On a personal level, I have enrolled my son in some kind of sport activity once he turned three, the allowable age in our area. (Note: your area may allow a child to start at a different age level, check with your park district or other organizations). His first organized activity was Tae Kwon Do. He took it for two years. However, he began to be bored of it. Instead of forcing him to continue with it, we tried other sports: soccer and swimming. He loves those two sports today, even after 2.5 years of doing them.

It is now our tradition to sign up my son for soccer and swimming every summer, once school is out. My son was deathly afraid of the water to the point the instructor told me to wait til the next year to sign up. Thank God, I didn't listen (don't they say mom knows best?). I sat next to my son near the swimming pool, and I asked him about the cartoon Arthur and how they swim in the pool in the beginning of the show and during the show at times. He felt safe knowing Arthur uses the pool. He told the instructor he was ready to join the class. Since then, he hasn't looked back.

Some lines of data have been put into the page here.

Lemma increase_waiting act wait m :
  ordered old limit act wait → v ∉ contents act → m ∈ contents act →
  (∀ b, b ∈ contents act → power m ≤ power b) → power v ≤ power m → v ∈ contents wait →
  reshuffles (on_waiting (λ o w, towards_root w v)) act wait ({[v]} ∪ (contents act ∪ contents wait)).
Proof.
  intros Ho Hnin Hm Hleast Hle Hin. destruct (o_waiting _ _ _ _ Ho) as [Hl Hh Hs].
  destruct (towards_root_spec (H := max_order) power old v wait) as (wait' & Hr & Hv' & Hc);
    try done; [apply changed_here|by apply max_placed|].
  exists act, wait'. split; [by apply on_waiting_run|]. rewrite Hc. split; [|set_solver].
  split; [by apply unchanged, Ho|done|rewrite Hc; apply Ho| |apply Ho|rewrite Hc; apply Ho].
  intros a w Ha Hw. rewrite Hc in Hw. assert (a ≠ v) by congruence.
  destruct (decide (w = v)) as [->|]; [pose proof (Hleast a Ha); lia|]. by apply (others_ordered act wait).
Qed.

Lemma increase_new act wait m :
  ordered old limit act wait → v ∉ contents act → pq_size act = limit → pq_size wait + 1 < 32768 → m ∈ contents act →
  (∀ b, b ∈ contents act → power m ≤ power b) → power v ≤ power m → v ∉ contents wait →
  reshuffles (on_waiting (λ o w, pq_insert w v)) act wait ({[v]} ∪ (contents act ∪ contents wait)).
Proof.
  intros Ho Hnin Hfull Hsw Hm Hleast Hle Hnw. pose proof (o_disjoint _ _ _ _ Ho) as Hdisj.
  pose proof (unchanged wait Hnw (o_waiting _ _ _ _ Ho)) as Hvw.
  destruct (insert_spec power v wait Hvw Hnw Hsw) as (wait' & Hr & Hv' & Hc).
  exists act, wait'. split; [by apply on_waiting_run|]. rewrite Hc. split; [|set_solver].
  split; [by apply unchanged, Ho|done|set_solver| |apply Ho|done].
  intros a w Ha Hw. rewrite Hc in Hw. assert (a ≠ v) by congruence.
  destruct (decide (w = v)) as [->|]; [pose proof (Hleast a Ha); lia|]. apply (others_ordered act wait); set_solver.
Qed.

To encourage my son to take part in sports, my husband and I signed up for American Youth Soccer Organization (AYSO). I had originally signed up as a volunteer to help on the sidelines. However, that changed when the administrators contacted me to be a coach for my son's team with them sending me to training. I agreed. My son loved it. He saw me in a different light, while being his mom, I was also his soccer coach. I made the practices fun. This will be my second year as my son's returning coach.

To encourage youth to participate in sports, parents shouldn't over schedule them with activities. This will help in reducing stress and burning out.